[Saved entries]
☆ ☆ ☆ ☆ ☆

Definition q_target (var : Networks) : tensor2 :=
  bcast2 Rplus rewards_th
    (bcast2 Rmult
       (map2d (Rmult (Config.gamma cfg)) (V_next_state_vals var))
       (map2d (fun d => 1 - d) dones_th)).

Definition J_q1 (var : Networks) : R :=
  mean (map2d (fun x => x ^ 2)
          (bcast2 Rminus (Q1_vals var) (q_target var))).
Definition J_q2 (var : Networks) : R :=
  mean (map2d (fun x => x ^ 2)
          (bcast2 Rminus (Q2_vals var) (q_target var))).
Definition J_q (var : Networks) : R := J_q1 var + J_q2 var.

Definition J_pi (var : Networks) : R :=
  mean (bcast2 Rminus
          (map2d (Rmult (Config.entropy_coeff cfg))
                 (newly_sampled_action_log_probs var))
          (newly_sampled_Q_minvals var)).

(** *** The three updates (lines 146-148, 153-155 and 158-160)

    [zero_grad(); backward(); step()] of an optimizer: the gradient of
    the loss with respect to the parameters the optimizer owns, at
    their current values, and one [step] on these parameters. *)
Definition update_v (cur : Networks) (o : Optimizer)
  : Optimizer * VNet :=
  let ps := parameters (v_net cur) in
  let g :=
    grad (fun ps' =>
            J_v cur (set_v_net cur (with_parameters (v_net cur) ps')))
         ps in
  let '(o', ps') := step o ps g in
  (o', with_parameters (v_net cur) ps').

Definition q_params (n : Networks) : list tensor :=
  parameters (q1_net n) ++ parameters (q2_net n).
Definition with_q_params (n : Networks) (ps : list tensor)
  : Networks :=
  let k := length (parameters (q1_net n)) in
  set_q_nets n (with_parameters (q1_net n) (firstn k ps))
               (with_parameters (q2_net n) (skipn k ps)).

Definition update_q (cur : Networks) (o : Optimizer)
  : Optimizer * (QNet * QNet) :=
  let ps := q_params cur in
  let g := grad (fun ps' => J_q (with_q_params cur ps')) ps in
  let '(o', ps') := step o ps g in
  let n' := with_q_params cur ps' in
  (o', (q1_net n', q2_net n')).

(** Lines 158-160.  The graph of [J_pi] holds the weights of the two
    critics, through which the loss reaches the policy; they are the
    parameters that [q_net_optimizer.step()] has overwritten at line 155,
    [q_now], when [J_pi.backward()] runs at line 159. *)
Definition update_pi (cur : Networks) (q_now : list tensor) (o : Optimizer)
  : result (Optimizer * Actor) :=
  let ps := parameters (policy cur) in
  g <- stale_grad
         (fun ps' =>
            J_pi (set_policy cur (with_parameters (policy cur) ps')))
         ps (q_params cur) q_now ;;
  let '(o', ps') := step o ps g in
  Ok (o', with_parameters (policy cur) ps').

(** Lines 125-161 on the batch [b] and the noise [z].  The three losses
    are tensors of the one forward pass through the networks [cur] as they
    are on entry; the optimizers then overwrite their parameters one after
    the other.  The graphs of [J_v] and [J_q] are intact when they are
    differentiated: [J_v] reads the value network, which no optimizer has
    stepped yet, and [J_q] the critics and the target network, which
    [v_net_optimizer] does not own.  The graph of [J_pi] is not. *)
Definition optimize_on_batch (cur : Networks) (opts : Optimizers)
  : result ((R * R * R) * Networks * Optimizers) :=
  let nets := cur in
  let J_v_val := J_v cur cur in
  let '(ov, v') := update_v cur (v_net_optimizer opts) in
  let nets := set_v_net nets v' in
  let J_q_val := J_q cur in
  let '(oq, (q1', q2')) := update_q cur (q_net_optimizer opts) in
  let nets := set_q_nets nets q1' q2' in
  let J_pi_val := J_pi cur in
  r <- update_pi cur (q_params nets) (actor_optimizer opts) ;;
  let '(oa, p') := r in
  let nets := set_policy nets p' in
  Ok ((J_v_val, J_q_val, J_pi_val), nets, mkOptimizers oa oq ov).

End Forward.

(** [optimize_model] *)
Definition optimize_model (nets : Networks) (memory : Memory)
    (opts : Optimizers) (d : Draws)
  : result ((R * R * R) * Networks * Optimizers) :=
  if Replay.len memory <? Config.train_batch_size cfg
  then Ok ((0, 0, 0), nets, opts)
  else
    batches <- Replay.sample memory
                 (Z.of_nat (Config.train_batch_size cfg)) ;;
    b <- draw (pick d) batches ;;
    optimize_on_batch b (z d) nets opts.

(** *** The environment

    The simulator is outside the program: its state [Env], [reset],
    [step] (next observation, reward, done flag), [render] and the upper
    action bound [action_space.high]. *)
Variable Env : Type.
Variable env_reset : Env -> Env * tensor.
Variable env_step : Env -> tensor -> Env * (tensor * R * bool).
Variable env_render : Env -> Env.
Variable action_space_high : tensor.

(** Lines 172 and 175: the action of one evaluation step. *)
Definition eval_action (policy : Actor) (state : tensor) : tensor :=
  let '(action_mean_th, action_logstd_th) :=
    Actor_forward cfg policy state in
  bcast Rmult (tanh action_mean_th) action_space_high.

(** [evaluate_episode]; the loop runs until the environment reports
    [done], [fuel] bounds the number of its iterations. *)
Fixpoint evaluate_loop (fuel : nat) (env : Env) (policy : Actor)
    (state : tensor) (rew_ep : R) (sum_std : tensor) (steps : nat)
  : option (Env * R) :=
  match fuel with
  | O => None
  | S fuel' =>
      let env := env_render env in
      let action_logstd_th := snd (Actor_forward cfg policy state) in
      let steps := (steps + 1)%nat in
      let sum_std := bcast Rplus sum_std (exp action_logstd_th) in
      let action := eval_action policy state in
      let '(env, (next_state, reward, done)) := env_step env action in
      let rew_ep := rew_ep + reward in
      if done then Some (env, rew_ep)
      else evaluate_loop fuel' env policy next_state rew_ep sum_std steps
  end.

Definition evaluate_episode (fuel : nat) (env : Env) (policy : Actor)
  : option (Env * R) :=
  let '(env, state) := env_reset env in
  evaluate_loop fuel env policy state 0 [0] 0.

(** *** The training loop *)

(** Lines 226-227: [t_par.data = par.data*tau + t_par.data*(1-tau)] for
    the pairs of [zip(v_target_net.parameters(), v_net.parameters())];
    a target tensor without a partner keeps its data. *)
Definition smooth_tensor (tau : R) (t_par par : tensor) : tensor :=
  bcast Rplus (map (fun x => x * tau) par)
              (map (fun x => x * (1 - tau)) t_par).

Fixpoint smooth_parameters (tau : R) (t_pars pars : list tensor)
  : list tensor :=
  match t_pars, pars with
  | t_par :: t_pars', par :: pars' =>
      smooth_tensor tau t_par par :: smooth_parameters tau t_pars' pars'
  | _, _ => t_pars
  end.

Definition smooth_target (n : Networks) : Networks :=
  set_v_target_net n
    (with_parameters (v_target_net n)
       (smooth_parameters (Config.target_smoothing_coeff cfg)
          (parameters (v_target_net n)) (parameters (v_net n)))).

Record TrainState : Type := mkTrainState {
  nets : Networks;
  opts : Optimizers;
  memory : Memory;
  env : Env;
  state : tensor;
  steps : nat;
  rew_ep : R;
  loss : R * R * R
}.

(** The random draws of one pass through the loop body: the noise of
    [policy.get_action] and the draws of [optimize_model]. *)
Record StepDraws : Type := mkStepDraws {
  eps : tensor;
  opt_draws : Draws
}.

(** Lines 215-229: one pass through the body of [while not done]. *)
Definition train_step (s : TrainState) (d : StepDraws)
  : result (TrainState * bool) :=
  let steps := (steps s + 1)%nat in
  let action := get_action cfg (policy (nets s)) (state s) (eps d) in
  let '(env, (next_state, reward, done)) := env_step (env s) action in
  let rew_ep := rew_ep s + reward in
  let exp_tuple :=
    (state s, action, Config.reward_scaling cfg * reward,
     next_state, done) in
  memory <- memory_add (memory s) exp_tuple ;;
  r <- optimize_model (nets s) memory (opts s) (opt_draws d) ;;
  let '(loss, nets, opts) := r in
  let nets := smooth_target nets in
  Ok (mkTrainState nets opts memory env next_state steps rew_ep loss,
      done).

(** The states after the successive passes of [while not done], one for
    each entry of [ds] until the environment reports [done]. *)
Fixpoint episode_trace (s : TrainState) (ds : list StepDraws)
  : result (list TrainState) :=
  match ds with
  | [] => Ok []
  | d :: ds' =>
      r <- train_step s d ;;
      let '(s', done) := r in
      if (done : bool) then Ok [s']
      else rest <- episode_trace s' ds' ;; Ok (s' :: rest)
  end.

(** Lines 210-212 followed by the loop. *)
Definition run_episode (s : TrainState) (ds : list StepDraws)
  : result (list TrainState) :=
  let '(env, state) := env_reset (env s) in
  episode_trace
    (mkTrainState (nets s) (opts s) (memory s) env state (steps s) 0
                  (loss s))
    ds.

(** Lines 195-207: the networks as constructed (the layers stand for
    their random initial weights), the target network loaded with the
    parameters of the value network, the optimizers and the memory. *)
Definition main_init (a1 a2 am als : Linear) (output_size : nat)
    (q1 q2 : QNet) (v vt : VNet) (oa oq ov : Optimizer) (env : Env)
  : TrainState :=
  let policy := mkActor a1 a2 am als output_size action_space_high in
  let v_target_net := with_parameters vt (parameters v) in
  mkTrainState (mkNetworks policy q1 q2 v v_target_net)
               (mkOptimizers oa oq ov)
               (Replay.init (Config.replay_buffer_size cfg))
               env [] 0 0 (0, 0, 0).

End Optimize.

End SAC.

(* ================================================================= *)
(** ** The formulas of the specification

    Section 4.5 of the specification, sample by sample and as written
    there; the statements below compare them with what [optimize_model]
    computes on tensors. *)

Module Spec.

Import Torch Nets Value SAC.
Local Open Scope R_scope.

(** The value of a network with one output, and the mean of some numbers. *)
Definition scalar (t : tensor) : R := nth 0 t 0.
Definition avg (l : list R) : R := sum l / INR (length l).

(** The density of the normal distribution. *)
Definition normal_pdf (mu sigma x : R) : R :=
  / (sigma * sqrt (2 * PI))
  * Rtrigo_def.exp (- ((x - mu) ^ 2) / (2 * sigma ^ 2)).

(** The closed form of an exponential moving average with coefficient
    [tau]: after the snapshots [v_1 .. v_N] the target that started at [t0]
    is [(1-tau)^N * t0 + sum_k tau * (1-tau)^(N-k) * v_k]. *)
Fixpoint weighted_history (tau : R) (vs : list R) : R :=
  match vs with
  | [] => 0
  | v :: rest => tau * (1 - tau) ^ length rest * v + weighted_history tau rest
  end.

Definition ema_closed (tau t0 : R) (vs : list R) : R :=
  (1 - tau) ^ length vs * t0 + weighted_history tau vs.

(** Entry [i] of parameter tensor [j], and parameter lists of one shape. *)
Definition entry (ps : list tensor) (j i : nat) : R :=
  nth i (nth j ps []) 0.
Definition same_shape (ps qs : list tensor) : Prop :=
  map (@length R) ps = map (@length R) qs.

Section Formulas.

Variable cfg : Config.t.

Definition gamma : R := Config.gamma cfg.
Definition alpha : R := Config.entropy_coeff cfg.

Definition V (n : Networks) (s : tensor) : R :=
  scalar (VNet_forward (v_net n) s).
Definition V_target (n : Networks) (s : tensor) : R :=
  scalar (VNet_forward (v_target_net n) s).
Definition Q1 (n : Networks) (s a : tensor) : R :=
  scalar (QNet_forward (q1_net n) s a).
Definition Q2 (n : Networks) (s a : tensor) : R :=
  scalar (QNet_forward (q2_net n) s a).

☆ ☆ ☆ ☆ ☆

▶ _EXERCISE DESCRIPTION_: Output, from the data above, the lines from the line with "else evaluate_loop fuel'" to the line with "a target tensor" exactly as they stand, both ends included and nothing else.

▶ _TASK RESULT_:
      else evaluate_loop fuel' env policy next_state rew_ep sum_std steps
  end.

Definition evaluate_episode (fuel : nat) (env : Env) (policy : Actor)
  : option (Env * R) :=
  let '(env, state) := env_reset env in
  evaluate_loop fuel env policy state 0 [0] 0.

(** *** The training loop *)

(** Lines 226-227: [t_par.data = par.data*tau + t_par.data*(1-tau)] for
    the pairs of [zip(v_target_net.parameters(), v_net.parameters())];
    a target tensor without a partner keeps its data. *)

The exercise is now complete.